Конечно, должен был обязательно появиться в этом вернисаже, подёрнутом флёром запустения, и холостяк, бобыль классический, хотя теперь уже и с мобильным телефоном, «…живёт с матерью, ему сорок два, а жениться всё не пробовал. И мать потеряла надежду на старости понянчиться с внуком или, что ещё лучше, с внучкой. Хотя нет, лет десять назад, помню, попытка была. Татьяна, бойкая и озорная почтальонка из соседнего околка, легко согласилась, да только Толя на первом свидании, и часу не побродив под ручку, сказал ворчливо:
– Да ну к лешему! И ноги у меня замёрзли, и мать заругается! – и бросил бедную Татьяну на сумеречном лугу…»
Ну, не прострелило парня женщиной. Ну их! Живет с матерью, – а что, мать не женщина? И хватает ему. Да, кажется, даже с избытком. Это, как говорится, от недостатка тестостерона в крови, от пониженного либидо. Но вот приезжает в деревню пейзажист «на натуру», и в Толе оживает ни много ни мало – художник! Опять же, по-научному говоря, сублимация происходит, перевод детородной энергии в творческую («Толя Улешев»).
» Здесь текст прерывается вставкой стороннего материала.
(* ===== verification/MergeAudit.v ===== *)
(** * The audits of merges (agents/shared/merge_audit_coordinator.go)

    Every merge is audited by an inspector and a tester.  The coordinator
    spawns the two replicas of a merge, collects their verdicts, and moves the
    queue, the references on copies, the lifecycles and the overlays of the
    session.  It is accepted when both accept, and rejected with the first
    rejection.  The identifiers of replicas are those of
    merge_replica_identity.go. *)

From S2P Require Import Prelude GoStd Semantic ControlEntryProof ControlWal ControlWalProof ControlLog.
From S2P Require CommitQueueProof CopyRetention ReplicaLifecycle ReplicaVfsProof ControlSession CommitResolver.
Import Semantic ControlEntry.
Import CommitQueue ReplicaVfs ReplicaLifecycle.

(** * The identifiers of replicas (agents/shared/merge_replica_identity.go) *)

Module MergeIdentity.

Definition MergeReplicaAgentID (agentType sessionID : string) (ver : SemanticVersion) : string :=
  let agentType := TrimSpace agentType in
  let sessionID := TrimSpace sessionID in
  if bool_decide (agentType = "") then ""
  else agentType +:+ "#replica-" +:+ sessionID +:+ ":" +:+ print_uint (Major ver) +:+ "." +:+ print_uint (Minor ver).

(** [strings.Index(s, sep)], with what stands before and behind. *)
Definition cut (sep s : string) : option (string * string) :=
  match String.index 0 sep s with
  | Some i => Some (substring 0 i s, substring (i + String.length sep) (String.length s - (i + String.length sep)) s)
  | None => None
  end.

(** [strings.LastIndex] of a character. *)
Fixpoint cut_last (c : ascii) (s : string) : option (string * string) :=
  match s with
  | EmptyString => None
  | String x s =>
    match cut_last c s with
    | Some (before, after) => Some (String x before, after)
    | None => if Ascii.eqb x c then Some (EmptyString, s) else None
    end
  end.

Fixpoint span_digits (s : list byte) : list byte * list byte :=
  match s with
  | [] => ([], [])
  | b :: s' => if bool_decide (digit b) then let (d, rest) := span_digits s' in (b :: d, rest) else ([], s)
  end.

(** [%d] of [fmt.Sscanf] for a [uint32]: spaces, but no newline, then digits. *)
Definition scan_uint32 (s : list byte) : option (Z * list byte) :=
  let s := trim_left (filter (fun p => p <> [x0a]) spaces) (length s) s in
  let (d, rest) := span_digits s in
  match ParseUint32 (bytes_str d) with Some n => Some (n, rest) | None => None end.

(** [fmt.Sscanf(s, "%d.%d", &major, &minor)], which ignores what follows. *)
Definition scan_version (s : string) : option SemanticVersion :=
  match scan_uint32 (str_bytes s) with
  | Some (major, x2e :: rest) =>
    match scan_uint32 rest with Some (minor, _) => Some (mkVersion major minor) | None => None end
  | _ => None
  end.

(** [None]: the last result is false, and the others are zero. *)
Definition ParseMergeReplicaAgentID (id : string) : option (string * string * SemanticVersion) :=
  match cut "#replica-" (TrimSpace id) with
  | None => None
  | Some (agentType, rest) =>
    match cut_last ":" rest with
    | None => None
    | Some (sessionID, verStr) =>
      match cut "." verStr with
      | None => None
      | Some _ => match scan_version verStr with Some ver => Some (agentType, sessionID, ver) | None => None end
      end
    end
  end.

Definition AgentTypeInspectorGlobal : string := "inspector-global".
Definition AgentTypeTesterGlobal : string := "tester-global".

(** The first result, which is empty if the identifier has another form. *)
Definition agent_type (id : string) : string :=
  match ParseMergeReplicaAgentID id with Some (agentType, _, _) => agentType | None => "" end.
End MergeIdentity.

(** * The coordinator *)

Record AuditMergeResult := mkResult {
  RReplicaID : string; RMergedVersion : SemanticVersion; RDecision : ReplicaDecision; RSummary : string; RConcerns : list string }.

Record mergePartialVerdicts := mkPartial { Inspector : option AuditMergeResult; Tester : option AuditMergeResult; Finalized : bool }.

(** What is decided on a merge, between the two halves of
    [finalizeIfReady]: [final] is accepted or rejected. *)
Record finalVerdict := mkVerdict {
  finalVersion : SemanticVersion; finalAccepted : bool; finalReplica : string; finalSummary : string; finalConcerns : list string }.

Inductive spawn_error :=
| RetainBase (e : ControlWal.control_wal_error)
| RecordSpawned (e : ReplicaLifecycle.ReplicaLifecycle.lifecycle_error)
| BeginReplicaVFS (e : AuditSession.audit_error)
| SpawnReplica (text : string).

(** The texts of errors, which the log keeps. *)
Class ErrorText := {
  spawn_text : spawn_error -> string;
  begin_text : AuditSession.audit_error -> string;
  queue_text : CommitQueue.queue_error -> string
}.

Module MergeAudit.
Import MergeIdentity ControlSession.ControlSession.
Module A := AuditSession.
Module C := CopyRetention.CopyRetention.
Module L := ReplicaLifecycle.ReplicaLifecycle.
Module Q := CommitQueue.

(** [callbacks]: how often the coordinator is registered with the session.
    [spawns]: what the spawners will answer, [None] without error; they then
    accept.  [addenda]: the versions the merge pipe gives to the addenda to
    come; it then fails.  [pending]: the verdicts between the halves of
    [finalizeIfReady].  The contexts, the bus and the requests, which only
    carry data to the replicas, are left out. *)
Record MergeAuditCoordinator {B W : Type} := mkCoordinator {
  session : SessionVFS B; controlWAL : option W; sessionID : string; running : bool; callbacks : nat;
  partials : gmap SemanticVersion mergePartialVerdicts; inFlight : gset string;
  spawns : list (option string); addenda : list SemanticVersion; pending : list finalVerdict }.
Arguments MergeAuditCoordinator : clear implicits.

Section coordinator.
Context {B : Type} `{BaseFS B} {W : Type} `{ControlLog W} `{ErrorText}.
#[local] Abbreviation Coordinator := (MergeAuditCoordinator B W).

Definition NewMergeAuditCoordinator (s : SessionVFS B) (w : option W) (id : string) (spawns : list (option string))
  (addenda : list SemanticVersion) : Coordinator := mkCoordinator B W s w id false 0 ∅ ∅ spawns addenda [].

Definition set_session (t : SessionVFS B * option W) (c : Coordinator) : Coordinator :=
  mkCoordinator B W t.1 t.2 (sessionID c) (running c) (callbacks c) (partials c) (inFlight c) (spawns c) (addenda c) (pending c).
Definition set_running (on : bool) (n : nat) (c : Coordinator) : Coordinator :=
  mkCoordinator B W (session c) (controlWAL c) (sessionID c) on n (partials c) (inFlight c) (spawns c) (addenda c) (pending c).
Definition set_partials (p : gmap SemanticVersion mergePartialVerdicts) (c : Coordinator) : Coordinator :=
  mkCoordinator B W (session c) (controlWAL c) (sessionID c) (running c) (callbacks c) p (inFlight c) (spawns c) (addenda c) (pending c).
Definition set_inFlight (f : gset string) (c : Coordinator) : Coordinator :=
  mkCoordinator B W (session c) (controlWAL c) (sessionID c) (running c) (callbacks c) (partials c) f (spawns c) (addenda c) (pending c).
Definition set_spawns (l : list (option string)) (c : Coordinator) : Coordinator :=
  mkCoordinator B W (session c) (controlWAL c) (sessionID c) (running c) (callbacks c) (partials c) (inFlight c) l (addenda c) (pending c).
Definition set_addenda (l : list SemanticVersion) (c : Coordinator) : Coordinator :=
  mkCoordinator B W (session c) (controlWAL c) (sessionID c) (running c) (callbacks c) (partials c) (inFlight c) (spawns c) l (pending c).
Definition set_pending (l : list finalVerdict) (c : Coordinator) : Coordinator :=
  mkCoordinator B W (session c) (controlWAL c) (sessionID c) (running c) (callbacks c) (partials c) (inFlight c) (spawns c) (addenda c) l.

(** Calls on the parts of the session. *)
Definition on_queue {X} (f : Q.state (W := W) -> X * Q.state (W := W)) (c : Coordinator) : X * Coordinator :=
  let '(x, (q, w)) := f (commitQueue (session c), controlWAL c) in (x, set_session (set_queue q (session c), w) c).
Definition on_retention {X} (f : C.state (W := W) -> X * C.state (W := W)) (c : Coordinator) : X * Coordinator :=
  let '(x, (r, w)) := f (copyRetention (session c), controlWAL c) in (x, set_session (set_retention r (session c), w) c).
Definition on_replicas {X} (f : L.state (W := W) -> X * L.state (W := W)) (c : Coordinator) : X * Coordinator :=
  let '(x, (l, w)) := f (replicaLifecycleLog (session c), controlWAL c) in (x, set_session (set_replicas l (session c), w) c).
Definition on_audits {X} (f : A.astate (B := B) (W := W) -> X * A.astate (B := B) (W := W)) (c : Coordinator) : X * Coordinator :=
  let '(x, (a, w)) := f (audits (session c), controlWAL c) in (x, set_session (set_audits a (session c), w) c).

Definition Lookup (c : Coordinator) (ver : SemanticVersion) : option CommitEntry := Q.Lookup (commitQueue (session c)) ver.
Definition is_auditing (c : Coordinator) (ver : SemanticVersion) : bool :=
  match Lookup c ver with Some e => bool_decide (State e = CommitStateAuditing) | None => false end.
Definition merges (c : Coordinator) : list MergeDescriptor := A.merges (audits (session c)).

(** Whose errors are only logged. *)
Definition releaseRetentionOrLog (id : string) (c : Coordinator) : Coordinator := (on_retention (fun s => C.Release s id) c).2.
Definition recordCrashedOrLog (id reason : string) (now : Z) (c : Coordinator) : Coordinator :=
  (on_replicas (fun s => L.RecordCrashed s id reason now) c).2.

Definition Start (c : Coordinator) : Coordinator := if running c then c else set_running true (S (callbacks c)) c.
Definition Stop (c : Coordinator) : Coordinator := set_running false (callbacks c) c.

(* ------------------------------------------------------------------ *)
(** ** Replicas *)

Definition replica_of (c : Coordinator) (agentType : string) (ver : SemanticVersion) : string :=
  MergeReplicaAgentID agentType (sessionID c) ver.

Definition mergeReplicaVFSKey (id : string) (ver : SemanticVersion) : string := "replica-vfs#" +:+ id +:+ ":" +:+ version_String ver.

Definition SpawnAuditReplica (c : Coordinator) : option string * Coordinator :=
  match spawns c with
  | answer :: rest => (answer, set_spawns rest c)
  | [] => (None, c)
  end.

Definition beginAudit (ver : SemanticVersion) (c : Coordinator) : result A.audit_error nat * Coordinator :=
  on_audits (fun t => let '(r, a) := A.BeginAuditReplicaVFS t.1 ver (mergeReplicaVFSKey (sessionID c) ver) in (r, (a, t.2))) c.

(** A replica of an audit and of a second audit differ in their request only. *)
Definition spawnReplicaWithFlags (c : Coordinator) (agentType : string) (desc : MergeDescriptor) (now : Z)
  : result spawn_error string * Coordinator :=
  let id := replica_of c agentType (MergedVersion desc) in
  match on_retention (fun s => C.Retain s (MBaseVersion desc) id) c with
  | (Err e, c) => (Err (RetainBase e), c)
  | (Ok _, c) =>
    match on_replicas (fun s => L.RecordSpawned s id agentType (MergedVersion desc) now) c with
    | (Err e, c) => (Err (RecordSpawned e), releaseRetentionOrLog id c)
    | (Ok _, c) =>
      match beginAudit (MergedVersion desc) c with
      | (Err e, c) =>
        (Err (BeginReplicaVFS e), recordCrashedOrLog id ("begin replica vfs failed: " +:+ begin_text e) now (releaseRetentionOrLog id c))
      | (Ok _, c) =>
        match SpawnAuditReplica (set_inFlight ({[id]} ∪ inFlight c) c) with
        | (None, c) => (Ok id, c)
        | (Some text, c) =>
          (Err (SpawnReplica text),
           recordCrashedOrLog id ("spawn rejected: " +:+ text) now (releaseRetentionOrLog id (set_inFlight (inFlight c ∖ {[id]}) c)))
        end
      end
    end
  end.

Definition unwindReplica (id : string) (now : Z) (c : Coordinator) : Coordinator :=
  let c := recordCrashedOrLog id "sibling spawn failed" now (releaseRetentionOrLog id c) in set_inFlight (inFlight c ∖ {[id]}) c.

Definition agentTypes : list string := [AgentTypeInspectorGlobal; AgentTypeTesterGlobal].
«Дня два он ходил сам не свой, молчаливый, озабоченный, не хлопал дверями, не гремел по лестнице, и мать, засматриваясь в его непривычные, смягчённые глаза, полагала, что он влюбился, но боялась спросить его об этом, чтобы не сглазить, ходила по избе тихо, словно несла всякий раз перед собой доверху наполненную чашку.
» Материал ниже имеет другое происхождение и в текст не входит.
(** * Concrete runs of the coordinator

    A session in which a merge is rejected, remedied and the merge between
    audited again; and where the coordinator breaks its own comments. *)

Module MergeAuditCases.
Import CommitQueueProof.CommitQueueProof MergeIdentity ControlSession.ControlSession ControlSession.ControlSessionProof MergeAudit MergeAuditProof.

#[export] Existing Instance ReplicaVfs.map_disk.
#[export] Instance plain_texts : ErrorText := {|
  spawn_text _ := "refused"; begin_text _ := "closed"; queue_text _ := "not taken" |}.

#[local] Abbreviation disk := (gmap string bytes).
#[local] Abbreviation Coordinator := (MergeAuditCoordinator disk session_log).
#[local] Abbreviation events := (events (H2 := range_id)).

Definition v (n : Z) : SemanticVersion := mkVersion 1 n.

Definition merge (n base : Z) : MergeDescriptor :=
  mkDescriptor "pipe" (v base) (v n) ["a"%string] 1 0 (mkCertificate "" [] "" "") false VersionZero.

Definition the_disk : disk := {[ "a"%string := [x30] ]}.

(** A coordinator of a new session; the outcomes of the appends to come. *)
Definition fresh (schedule : list (ControlWal.append_outcome * Z)) (spawns : list (option string)) : Coordinator :=
  NewMergeAuditCoordinator (NewSession the_disk []) (Some (new_log schedule)) "s" spawns [].

Definition inspector : string := AgentTypeInspectorGlobal.
Definition tester : string := AgentTypeTesterGlobal.

Definition merged (n base : Z) : event (B := disk) := EMerge (merge n base) VersionZero 5.
(** A replica decides. *)
Definition says (agentType : string) (n : Z) (d : ReplicaDecision) : event (B := disk) :=
  EVerdict (mkResult (MergeReplicaAgentID agentType "s" (v n)) (v n) d "" []) 7.
Definition settled : event (B := disk) := ESettle 0 9.

Definition states (c : Coordinator) : list (SemanticVersion * CommitState) := (fun e => (ver e, State e)) <$> queue_of c.
Definition state_of (c : Coordinator) (id : string) : option ReplicaLifecycleState := LState <$> replicaLifecycleLog (session c) !! id.

(** The session is opened again on the same file, with a new coordinator. *)
Definition reopened (c : Coordinator) : option Coordinator :=
  match controlWAL c with
  | None => None
  | Some w =>
    match ControlWal.OpenControlWAL (ControlWal.log w.1) ControlWal.OpenFine with
    | Some (Ok w') =>
      match replayControlWAL the_disk (merges c) w' true with
      | Some (Ok s) => Some (NewMergeAuditCoordinator s (Some (w', [])) "s" [] [])
      | _ => None
      end
    | _ => None
    end
  end.

(** The inspector accepts, and the session is closed and opened again. *)
Definition half_audited : list (event (B := disk)) := [EStart; merged 1 0; says inspector 1 ReplicaDecisionAccepted].

(** Merge 1 is rejected, merge 2 is in audit, and merge 3, which remedies
    merge 1 and changes what merge 2 changed, is accepted. *)
Definition remedied : list (event (B := disk)) := [
  EStart; merged 1 0; says inspector 1 ReplicaDecisionRejected; settled; merged 2 1; EMerge (merge 3 1) (v 1) 5;
  says inspector 3 ReplicaDecisionAccepted; says tester 3 ReplicaDecisionAccepted; settled].

(** The appends of a merge that is accepted; the acceptance is refused. *)
Definition refusing : list (ControlWal.append_outcome * Z) := replicate 10 (ControlWal.AppendFine, 1) ++ [(ControlWal.WriteFails 0, 1)].

Definition writes_then (d : ReplicaDecision) : list (event (B := disk)) := [
  EStart; merged 1 0; ESession (SAudit (AuditSession.AWrite 0 "w" "a" [x41])); says inspector 1 ReplicaDecisionAccepted; says tester 1 d; settled; merged 2 1].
– Мама, – спросил он, не вытерпев, – а какие-нибудь краски, кисточки у нас где-нибудь остались?
– Не помню, – удивилась она, – на что тебе?
– Да вот порисовать охота!
– Ой, Толя! Всё-то у тебя не как у людей! – огорчённо воскликнула она, поняв, что ошиблась в своих ожиданиях. – Лет-то тебе сколько, что рисовать задумал?»
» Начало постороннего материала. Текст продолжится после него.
Lemma http_error_msg_empty r :
  ¬ (400 ≤ status_code r < 600)%Z → http_error_msg r = EmptyString.
Proof.
  intros Hst. unfold http_error_msg. repeat case_bool_decide; done || lia.
Qed.

Lemma call_agent_http_error self message parent w r :
  transport env (session w) (build_request self message parent) = inr r →
  (400 ≤ status_code r < 600)%Z →
  fst (call_agent env self message parent w)
  = inl (Exception ("Failed to get response from AI: "
                    +:+ http_error_msg r)).
Proof.
  intros Hpost Hst.
  unfold call_agent, try_except, session_post, lift, raise,
    mbind, M_bind, mret, M_ret; simpl.
  rewrite Hpost. unfold raise_for_status.
  by rewrite bool_decide_eq_true_2 by (by apply http_error_msg_nonempty).
Qed.

Lemma call_agent_returns self message parent w r d :
  transport env (session w) (build_request self message parent) = inr r →
  ¬ (400 ≤ status_code r < 600)%Z →
  json r = inr (JObject d) →
  fst (call_agent env self message parent w)
  = inr (default "No response" (d !! "message"),
         default EmptyString (d !! "id")).
Proof.
  intros Hpost Hst Hjson.
  unfold call_agent, try_except, session_post, lift, raise,
    mbind, M_bind, mret, M_ret; simpl.
  rewrite Hpost. unfold raise_for_status.
  rewrite http_error_msg_empty by done. simpl. by rewrite Hjson.
Qed.

End Agent.

(** C7 (amended). [call_agent] posts exactly one request, with the
    timeout of 30, whatever the outcome. A timeout makes it raise an
    exception with the fixed timed-out message; any other failure of the
    [requests] library, and a response with a 4xx or 5xx status, make it
    raise an exception whose message is a fixed prefix followed by the
    upstream detail. The two messages never coincide. *)
Theorem call_agent_failures (env : Env) (self : GPT5Client)
    (message : string) (parent : option string) (w : world) :
  let req := build_request self message parent in
  let res := call_agent env self message parent w in
  req_timeout req = 30%Z ∧
  session (snd res) = session w ++ [req] ∧
  (∀ d, transport env (session w) req = inl (Timeout d) →
        fst res = inl (Exception "Request timed out. Please try again.")) ∧
  (∀ d, transport env (session w) req = inl (RequestException d) →
        fst res = inl (Exception ("Failed to get response from AI: "
                                  +:+ d))) ∧
  (∀ r, transport env (session w) req = inr r →
        (400 ≤ status_code r < 600)%Z →
        fst res = inl (Exception ("Failed to get response from AI: "
                                  +:+ http_error_msg r))) ∧
  (∀ d, "Request timed out. Please try again."
        ≠ "Failed to get response from AI: " +:+ d).
Proof.
  intros req res. subst req res.
  split; [done|]. split; [by rewrite call_agent_world|].
  split; [intros d Hd; by rewrite (call_agent_post_raises _ _ _ _ _ _ Hd)|].
  split; [intros d Hd; by rewrite (call_agent_post_raises _ _ _ _ _ _ Hd)|].
  split; [intros r Hr Hst; by apply call_agent_http_error|].
  intros d. simpl. discriminate.
Qed.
А задумал Толя большую картину на обратной стороне клеенки, непременно – эпическую.
«Я хочу стену нарисовать крепостную, с зубцами, с бойницами, такую просторную, что и на телеге можно проехать. И башня над ней шатровая… На стене – люди разные: князь, воевода, дружинники, ратные…»
Вот как в человеке глубинки национальное сознание просыпается, и сразу – глубинное!
Селение на высоком берегу, а под ним широкая река, и без перевозчика не обойтись. В каждой деревне свой Харон.
Вовсе не мифический, но тоже как бы бесплотный и этот Токна, Тохна, никто не интересуется истинным именем. Один в доме под стать домовому, а не сам ли он и есть домовой? Нет – не похоже. Домовой-то хоть со страстями, с проказами, а Токна – во блаженстве.
Случился прохожий – Токна его перевёз на другой берег и по его же наущению назавтра до заброшенного храмика добрёл. Шапку снял, молится, а слов высоких у Токны – всего лишь два слова.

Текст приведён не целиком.